-- TASK STATEMENT --
Among the lines below, how many carry the string "UpstreamBody"? Reply with a number and nothing else.

-- TASK INPUTS --
+--

Lemma native_answers q (r : ResolvedNativeHttp1DownstreamResponse (M:=M)) p (w : W) :
  resolution_ok (Native (Ok r)) ->
  exists res p' w', write_native_http1_response vm_error_display q.(Http1FastPath.method) q.(Http1FastPath.keep_alive) r p w = Some (res, p', w')
    /\ match res with
       | Err _ => True
       | Ok keep => exists out, written w' = written w ++ out /\ answers q (Resolved (Native (Ok r))) out keep
       end.
Proof.
  cbn [resolution_ok answers]. destruct (native_body r) as [|b n] eqn:Hb.
  - intros _. unfold write_native_http1_response. cbv zeta. rewrite Hb.
    destruct (framing _ _ _ (native_head r)) as [[h chunked] keep] eqn:Hf.
    destruct (framing_spec _ _ _ _ _ _ _ Hf) as (Hc & Hkeep & Hv & Hcl).
    destruct (write_head _ _ _ w) as [[[]|e] w1] eqn:Hw1; [|by eexists (Err e), p, w1]. apply put_Ok in Hw1.
    destruct (http1_response_has_no_body _ _) eqn:Hno; cbn [negb] in Hcl |- *.
    + exists (Ok keep), p, w1. split; [done|]. eexists. split; [exact Hw1|]. exists []. split; [done|]. exists h, [].
      rewrite app_nil_r, Hno. split_and!; [done|by destruct keep|done].
    + destruct (finish_chunked chunked hm_new w1) as [[[]|e] w2] eqn:Hfin; [|by eexists (Err e), p, w2].
      destruct (finish_chunked_sound _ _ _ _ trailers_ok_new Hfin) as (tail & Hw2 & Htail).
      exists (Ok keep), p, w2. split; [done|]. rewrite Hw1, <-app_assoc in Hw2. eexists. split; [exact Hw2|].
      exists []. split; [by unfold upstream_sent; rewrite Hb|]. exists h, tail. rewrite Hno, <-!app_assoc.
      split_and!; [done|by destruct keep|]. rewrite Hc in Htail, Hcl.
      apply (pieces_framed h [] [] tail keep); [apply piece_nil|done|by apply Hcl].
  - intros (key & cap & reuse & is_dirty & c & k & t & -> & Hk & Ht & Hmax).
    destruct (Http1Relay.native_written vm_error_display key cap reuse is_dirty p q.(Http1FastPath.method)
      q.(Http1FastPath.keep_alive) r c k t n w Hb Hk Ht Hmax) as (res & p' & w' & Hrun & Hr).
    exists res, p', w'. split; [done|]. destruct res as [keep|e]; [|done]. destruct Hr as (h & out & Hw & Hkeep & _ & Hbody).
    eexists. split; [exact Hw|]. destruct (http1_response_has_no_body _ _) eqn:Hno.
    + exists []. split; [done|]. exists h, out. rewrite Hno. split_and!; [done..|apply Hbody].
    + destruct Hbody as (data & (consumed & c' & Htot & Hwire & _) & Hframed). exists data. split.
      * intros _. unfold upstream_sent. rewrite Hb. by exists key, cap, reuse, is_dirty, c, k, t, consumed, c'.
      * exists h, out. rewrite Hno. done.
Qed.

Lemma looked_answers q (r : ResolvedSnapshotHttp1DownstreamResponse (M:=M)) (w : W) :
  resolution_ok (Looked (Ok r)) ->
  exists res w', write_snapshot_http1_response vm_error_display q.(Http1FastPath.method) q.(Http1FastPath.keep_alive) r w = Some (res, w')
    /\ match res with
       | Err _ => True
       | Ok keep => exists out, written w' = written w ++ out /\ answers q (Resolved (Looked (Ok r))) out keep
       end.
Proof.
  intros (Hok & Hfine & Hmax & Hne).
  destruct (Http1Relay.snapshot_relayed vm_error_display q.(Http1FastPath.method) q.(Http1FastPath.keep_alive) r w Hok Hfine Hmax Hne)
    as (res & w' & Hrun & Hr).
  exists res, w'. split; [done|]. destruct res as [keep|e]; [|done]. destruct Hr as (h & out & Hw & Hkeep & _ & Hbody).
  eexists. split; [exact Hw|]. exists h, out. split; [done|]. split; [done|].
  destruct (http1_response_has_no_body _ _); [done|apply Hbody].
Qed.

(** *** Nothing that was written is taken back *)

Definition extends (w0 w : W) : Prop := exists l, written w = written w0 ++ l.
Lemma extends_refl w : extends w w.
Proof. exists []. by rewrite app_nil_r. Qed.
Lemma extends_trans w0 w1 w2 : extends w0 w1 -> extends w1 w2 -> extends w0 w2.
Proof. intros [l1 H1] [l2 H2]. exists (l1 ++ l2). by rewrite H2, H1, app_assoc. Qed.

Lemma keeps_put w0 l : keeps (extends w0) (put l).
Proof.
  intros w Hw. eapply extends_trans; [exact Hw|]. unfold put. destruct (write_all l w) as [[[]|e] w'] eqn:Hp; cbn.
  - exists l. by apply write_ok.
  - apply write_err in Hp as [n Hp]. by eexists.
Qed.
#[local] Hint Resolve keeps_put : keeps.

Lemma keeps_same w0 {A} (e : io_fault) : keeps (extends w0) (A:=A) (fun w => (Err e, w)).
Proof. by intros w. Qed.
#[local] Hint Resolve keeps_same : keeps.

Lemma keeps_send_data w0 chunked data : keeps (extends w0) (send_data chunked data).
Proof. unfold send_data. destruct chunked; [destruct (append_chunk_prefix _ _)|]; eauto with keeps. Qed.
Lemma keeps_finish_chunked w0 chunked (t : M) : keeps (extends w0) (finish_chunked chunked t).
Proof. unfold finish_chunked. destruct chunked; eauto with keeps. Qed.
#[local] Hint Resolve keeps_send_data keeps_finish_chunked : keeps.
Lemma keeps_write_frames w0 chunked fs (t : M) keep : keeps (extends w0) (write_frames chunked fs t keep).
Proof. revert t keep. induction fs as [|[[l|tr|]|e] fs IH]; intros t keep; cbn [write_frames]; eauto with keeps. Qed.
#[local] Hint Resolve keeps_write_frames : keeps.

Lemma keeps_write_response w0 method rka (r : Response (M:=M)) : keeps (extends w0) (write_http1_response method rka r).
Proof.
  unfold write_http1_response, write_head. destruct (framing _ _ _ _) as [[h chunked] keep]. apply (keeps_bind (extends w0)); [auto with keeps|].
  intros _. destruct (negb (negb _)); [auto with keeps|]. apply (keeps_bind (extends w0)); [auto with keeps|]. intros [t k]. eauto with keeps.
Qed.
Lemma keeps_write_local w0 method rka v (r : ResolvedNativeLocalHttp1DownstreamResponse (M:=M)) :
  keeps (extends w0) (write_native_local_http1_response method rka v r).
Proof.
  unfold write_native_local_http1_response, write_head. apply (keeps_bind (extends w0)); [auto with keeps|]. intros _.
  apply (keeps_bind (extends w0)); [|eauto with keeps]. destruct (_ <? _); auto with keeps.
Qed.

Lemma keeps_run w0 {A} (m : writer W A) w r w' : keeps (extends w0) m -> extends w0 w -> m w = (r, w') -> extends w0 w'.
Proof. intros Hm Hw Hr. specialize (Hm w Hw). by rewrite Hr in Hm. Qed.

Lemma relay_body_extends w0 fuel chunked (s : Http1ResponseBody.State M) (w : W) r s' w' :
  extends w0 w -> relay_body vm_error_display fuel chunked s w = Some (r, s', w') -> extends w0 w'.
Proof.
  revert s w. induction fuel as [|fuel IH]; intros s w Hw; [done|]. cbn [relay_body].
  destruct (Http1ResponseBody.pull_next s) as [[[[chunk|]|e] s1]|]; [|by intros [= <- <- <-]..|done].
  destruct (send_data chunked chunk w) as [[[]|e] w1] eqn:Hs; apply (keeps_run w0) in Hs; auto with keeps.
  - by apply IH.
  - by intros [= <- <- <-].
Qed.

Lemma relay_frames_extends w0 fuel chunked (pt : UpstreamBody.StreamingUpstreamResponseBodyState (M:=M)) t keep (w : W) r w' :
  extends w0 w -> relay_frames vm_error_display fuel chunked pt t keep w = Some (r, w') -> extends w0 w'.
Proof.
  revert pt t keep w. induction fuel as [|fuel IH]; intros pt t keep w Hw; [done|]. cbn [relay_frames].
  destruct (UpstreamBody.next_frame pt) as [[[[f|]|e] p1]|]; [|by intros [= <- <-]..|done].
  destruct f as [chunk|tr|]; [|by apply IH..].
  destruct (send_data chunked chunk w) as [[[]|e] w1] eqn:Hs; apply (keeps_run w0) in Hs; auto with keeps.
  - by apply IH.
  - by intros [= <- <-].
Qed.

Lemma native_extends method rka (r : ResolvedNativeHttp1DownstreamResponse (M:=M)) p (w : W) res p' w' :
  write_native_http1_response vm_error_display method rka r p w = Some (res, p', w') -> extends w w'.
Proof.
  unfold write_native_http1_response, write_head. destruct (framing _ _ _ _) as [[h chunked] keep].
  destruct (put _ w) as [[[]|e] w1] eqn:H1; apply (keeps_run w) in H1; auto using extends_refl with keeps; [|by intros [= <- <- <-]].
  destruct (negb (negb _)); [by intros [= <- <- <-]|]. destruct (native_body r) as [|b n].
  - destruct (finish_chunked _ _ w1) as [res1 w2] eqn:H2. apply (keeps_run w) in H2; auto with keeps. by intros [= <- <- <-].
  - destruct (relay_body _ _ _ _ w1) as [[[[[]|e] s] w2]|] eqn:H2; [|apply (relay_body_extends w) in H2; [by intros [= <- <- <-]|done]|done].
    apply (relay_body_extends w) in H2; [|done].
    destruct (finish_chunked _ _ w2) as [res1 w3] eqn:H3. apply (keeps_run w) in H3; auto with keeps. by intros [= <- <- <-].
Qed.

Lemma looked_extends method rka (r : ResolvedSnapshotHttp1DownstreamResponse (M:=M)) (w : W) res w' :
  write_snapshot_http1_response vm_error_display method rka r w = Some (res, w') -> extends w w'.
Proof.
  unfold write_snapshot_http1_response, write_head. destruct (framing _ _ _ _) as [[h chunked] keep].
  destruct (put _ w) as [[[]|e] w1] eqn:H1; apply (keeps_run w) in H1; auto using extends_refl with keeps; [|by intros [= <- <-]].
  destruct (take_body_passthrough r) as [pt|]; [|by intros [= <- <-]]. destruct (negb _); [|by intros [= <- <-]].
  destruct (relay_frames _ _ _ _ _ _ w1) as [[[[t k]|e] w2]|] eqn:H2; [|apply (relay_frames_extends w) in H2; [by intros [= <- <-]|done]|done].
  apply (relay_frames_extends w) in H2; [|done].
  destruct (finish_chunked _ _ w2) as [res1 w3] eqn:H3. apply (keeps_run w) in H3; auto with keeps. by intros [= <- <-].
Qed.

+--

-- ANSWER SPACE --
2